His numbers are old or just wrong

Former Arkansas Gov. Mike Huckabee has sometimes strayed from Republican orthodoxy during his long-shot bid for the GOP nomination, most notably when it comes to economic issues.

He often touts his success in Arkansas improving the state's transportation infrastructure, so it was no surprise on Jan. 30, 2008, when he argued that highway spending would be a better means of stimulating the economy than the rebate checks that President Bush and Congress have in mind.

"Every billion dollars we spend on highway construction results in 47,500 jobs," he said during the Republican debate at the Ronald Reagan Presidential Library in Simi Valley, Calif.

And while Americans may love the thought of a $600 check from the government – as the House passed as part of its economic stimulus bill this week – they also would thank their government for reducing traffic congestion.

"The fact is the average American is sitting in traffic 38 hours a year," Huckabee said.

Huckabee is on well-trod ground here. But in the first case, he's using data so old that it can't possibly be true anymore. In the second, he misstates the results of a prominent study.

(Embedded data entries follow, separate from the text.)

(** * AI Math Mentor: the pipeline orchestrator and its decision policy

    A shallow embedding of the Python sources under [aimath/]:
    the guardrail gate, the solve stage with its deterministic calculator
    path, the verify stage, and the orchestrator with its human-in-the-loop
    (HITL) decision, followed by the properties established about them.

    Python values that come out of JSON or of a collaborator are modelled
    dynamically ([pyval]); a Python [str] is a [string] whose characters are
    code points below 256; a Python [float] is a binary64 primitive float.
    Calls that leave the process (language-model agents, OCR, speech
    recognition, SymPy, the vector store) are answered by [Services] and
    recorded, with their answers, in the trace of events of the run. *)

From Stdlib Require Import ZArith List String Ascii Bool Lia DecimalString.
From Stdlib Require Import PrimFloat FloatOps SpecFloat Uint63.
From Stdlib Require FloatAxioms.
Import ListNotations.

Set Warnings "-inexact-float,-register-all".
Local Open Scope string_scope.
Local Open Scope Z_scope.

(* ===================================================================== *)
(** ** Python values and exceptions *)
(* ===================================================================== *)

Module Py.

Inductive exn_kind : Type :=
| ValueError | TypeError | KeyError | IndexError | AttributeError
| JSONDecodeError | ExternalError.

(** An exception: its class and the text [str(e)] gives. *)
Record exn : Type := mk_exn { exn_class : exn_kind; exn_str : string }.

(** The outcome of a call: a value, or an exception on its way up. *)
Inductive Res (A : Type) : Type :=
| Ok (a : A)
| Raise (e : exn).
Arguments Ok {A} a.
Arguments Raise {A} e.

Inductive pyval : Type :=
| PNone
| PBool (b : bool)
| PInt (z : Z)
| PFloat (f : float)
| PStr (s : string)
| PList (l : list pyval)
| PDict (d : list (string * pyval)).

(** A [dict] with [str] keys, in insertion order, a key at most once. *)
Definition pydict : Type := list (string * pyval).

Fixpoint dict_get (d : pydict) (k : string) : option pyval :=
  match d with
  | [] => None
  | (k', v) :: d' => if String.eqb k' k then Some v else dict_get d' k
  end.

(** [d.get(k, dflt)] *)
Definition dict_get_or (d : pydict) (k : string) (dflt : pyval) : pyval :=
  match dict_get d k with Some v => v | None => dflt end.

(** [d.get(k)] *)
Definition dict_get_none (d : pydict) (k : string) : pyval :=
  dict_get_or d k PNone.

(** [k in d] *)
Definition dict_mem (d : pydict) (k : string) : bool :=
  match dict_get d k with Some _ => true | None => false end.

(** [d[k] = v] *)
Fixpoint dict_set (d : pydict) (k : string) (v : pyval) : pydict :=
  match d with
  | [] => [(k, v)]
  | (k', v') :: d' =>
      if String.eqb k' k then (k', v) :: d' else (k', v') :: dict_set d' k v
  end.

Definition is_zero (f : float) : bool := PrimFloat.eqb f 0%float.

(** Truth value testing, as [if v:] and [not v] do it. *)
Definition truthy (v : pyval) : bool :=
  match v with
  | PNone => false
  | PBool b => b
  | PInt z => negb (z =? 0)
  | PFloat f => negb (is_zero f)
  | PStr s => negb (String.eqb s "")
  | PList l => match l with [] => false | _ => true end
  | PDict d => match d with [] => false | _ => true end
  end.

(** [a or b] *)
Definition py_or (a b : pyval) : pyval := if truthy a then a else b.

Definition type_name (v : pyval) : string :=
  match v with
  | PNone => "NoneType"
  | PBool _ => "bool"
  | PInt _ => "int"
  | PFloat _ => "float"
  | PStr _ => "str"
  | PList _ => "list"
  | PDict _ => "dict"
  end.

(** [c < z] for a float [c] and an integer [z]: Python compares the two
    exactly, without converting the integer. *)
Definition float_lt_int (c : float) (z : Z) : bool :=
  match Prim2SF c with
  | S754_nan => false
  | S754_infinity neg => neg
  | S754_zero _ => 0 <? z
  | S754_finite neg m e =>
      let v := if neg then Z.neg m else Z.pos m in
      if 0 <=? e then v * 2 ^ e <? z else v <? z * 2 ^ (- e)
  end.

(** [v > c] for a float constant [c]. *)
Definition py_gt (v : pyval) (c : float) : Res bool :=
  match v with
  | PFloat f => Ok (PrimFloat.ltb c f)
  | PInt z => Ok (float_lt_int c z)
  | PBool b => Ok (float_lt_int c (if b then 1 else 0))
  | _ => Raise (mk_exn TypeError
           ("'>' not supported between instances of '" ++ type_name v ++ "' and 'float'"))
  end.

(** [v == s] for a string constant [s]. *)
Definition py_eq_str (v : pyval) (s : string) : bool :=
  match v with PStr s' => String.eqb s' s | _ => false end.

(** [v.get(k, dflt)]: only a dict has the method. *)
Definition py_get (v : pyval) (k : string) (dflt : pyval) : Res pyval :=
  match v with
  | PDict d => Ok (dict_get_or d k dflt)
  | _ => Raise (mk_exn AttributeError
           ("'" ++ type_name v ++ "' object has no attribute 'get'"))
  end.

(** [v[k]] for a string key [k]. *)
Definition py_item (v : pyval) (k : string) : Res pyval :=
  match v with
  | PDict d =>
      match dict_get d k with
      | Some x => Ok x
      | None => Raise (mk_exn KeyError ("'" ++ k ++ "'"))
      end
  | PStr _ => Raise (mk_exn TypeError "string indices must be integers, not 'str'")
  | PList _ => Raise (mk_exn TypeError "list indices must be integers or slices, not str")
  | _ => Raise (mk_exn TypeError ("'" ++ type_name v ++ "' object is not subscriptable"))
  end.
(** X9.  In camera-space mode, a frame with a feature whose previous
    position is the center gives [draw_3d_topdown_view] a point it cannot
    draw: when the points of the features before it are handled without
    error, drawing the frame's result raises ValueError, and the points of
    the features after it are not drawn. *)
Theorem center_feature_breaks_topdown_view :
  forall (Img : Type) (shape : Img -> Z * Z)
         (circle : Img -> Z * Z -> Z -> Z * Z * Z -> Z -> Img * option pyexn)
         (self : StructureFromMotion float) (new : vec2 float)
         (before after : list (vec2 float * vec2 float))
         (image image1 : Img) (y_zoom z_zoom : Z),
    find_in_camera_space self = true ->
    let point p :=
      calculate_camera_space_position_of_feature self (fst p) (snd p) in
    let pairs := before ++ (new, center self) :: after in
    draw_3d_topdown_view Img shape circle image (map point before)
      y_zoom z_zoom
    = (image1, None) ->
    exists frame_points,
      get_frame_points self (Some (map fst pairs)) (map snd pairs)
      = inl frame_points
      /\ draw_3d_topdown_view Img shape circle image frame_points
           y_zoom z_zoom
         = (image1, Some Raised_ValueError).
Proof.
  intros Img shape circle self new before after image image1 y_zoom z_zoom
         M point pairs B.
  exists (map point before
          ++ [nan; nan; nan; fst new; snd new]%float :: map point after).
  split.
  - unfold get_frame_points. rewrite zip_columns.
    rewrite frame_loop_camera_space by exact M.
    unfold pairs. rewrite map_app. cbn [map app fst snd].
    rewrite (position_of_nan_weight self new (center self))
      by apply weighted_nan_radial, radial_at_center.
    reflexivity.
  - apply topdown_view_nan. exact B.
Qed.

Lemma center_feature_breaks_topdown_view_witness :
  exists frame_points,
    get_frame_points (reference forward3 origin3 true)
      (Some [(341, 180)%float; (321, 180)%float; (342, 180)%float])
      [(340, 180)%float; center (reference forward3 origin3 true);
       (340, 180)%float]
    = inl frame_points
    /\ draw_3d_topdown_view canvas canvas_shape canvas_circle
         ((360, 1280)%Z, []) frame_points 1 20
       = (((360, 1280)%Z, [Circle (705, 291)%Z 5]), Some Raised_ValueError).
Proof.
  apply (center_feature_breaks_topdown_view canvas canvas_shape canvas_circle
           (reference forward3 origin3 true) (321, 180)%float
           [((341, 180)%float, (340, 180)%float)]
           [((342, 180)%float, (340, 180)%float)]
           ((360, 1280)%Z, []) ((360, 1280)%Z, [Circle (705, 291)%Z 5])
           1%Z 20%Z).
  - reflexivity.
  - vm_compute. reflexivity.
Defined.

(** X10.  In [draw_3d_topdown_view], for a zoom above zero and an image
    whose half width is a finite float, a point whose x is infinite is
    skipped without error: the image and the outcome are those of the same
    points without it. *)
Theorem infinite_point_is_skipped_in_topdown_view :
  forall (Img : Type) (shape : Img -> Z * Z)
         (circle : Img -> Z * Z -> Z -> Z * Z * Z -> Z -> Img * option pyexn)
         (image : Img) (before after : list (ndarray float))
         (x : float) (tl : ndarray float) (y_zoom z_zoom : Z),
    (0 <? float_of_int z_zoom)%float = true ->
    (abs (float_of_int (snd (shape image)) / float_of_int 2) <? infinity)%float
    = true ->
    x = infinity \/ x = neg_infinity ->
    draw_3d_topdown_view Img shape circle image
      (before ++ (x :: tl) :: after) y_zoom z_zoom
    = draw_3d_topdown_view Img shape circle image (before ++ after)
        y_zoom z_zoom.
Proof.
  intros Img shape circle image before after x tl y_zoom z_zoom Z W X.
  unfold draw_3d_topdown_view. cbv zeta.
  rewrite topdown_loop_skips; [reflexivity|].
  intros image'. apply topdown_point_inf; assumption.
Qed.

Huckabee's not alone in arguing that $1-billion in highway spending equates to 47,500 jobs. The equation has been widely cited in recent years by officials of the U.S. Department of Transportation, members of Congress and transportation advocacy groups.

Unfortunately, the study that made the finding is now 12 years old, 13 if you figure the data used was from 1995. The study was published in 1996 by the Federal Highway Administration. And in actuality, the author – economist Thomas P. Keane – found that $1-billion in federal spending created 42,100 jobs – 7,900 in direct highway construction, another 19,700 in related construction industry jobs and another 14,500 in unrelated jobs sparked by the construction, including everything from vendors who sell coffee to the workers to teachers who instruct their children.

Advocates of highway spending have used the data to argue that $1-billion in federal spending would typically be matched by $100-million in state matching funds, tacking on the remaining 5,400 jobs cited by Huckabee.

But the Transportation Department has never updated its findings and inflation has surely cut into the jobs that $1-billion, or even $1.1-billion, would create, says Frank R. Moretti, director of policy and research at TRIP, a Washington nonprofit group that advocates for policies to reduce traffic congestion. "You would anticipate wages have been impacted over the last 13 years," he says, reducing – potentially significantly – the amount of jobs created.

Likewise Huckabee slips up a bit in citing a Texas Transportation Institute study examining the number of hours Americans spend stuck in traffic each year. The institute's September 2007 "Urban Mobility Report" found that congestion causes the average peak period traveler to spend an extra 38 hours in traffic each year. However, the average peak period traveler isn't the same as the "average American" that Huckabee cited.

In fact, only about 60 percent of Americans travel during the 8 hours a day that the institute defines as the "peak period" – between 5 a.m. and 9 a.m. in the morning and 3 p.m. to 7 p.m. during the evening rush. Senior citizens, stay-at-home parents, small children and the unemployed are among the 40 percent that typically don't. If they were factored in – thereby calculating how much time the average American spends in traffic – the 38-hour figure would likely drop into the 25-hour range, says David Schrank, a co-author of the report.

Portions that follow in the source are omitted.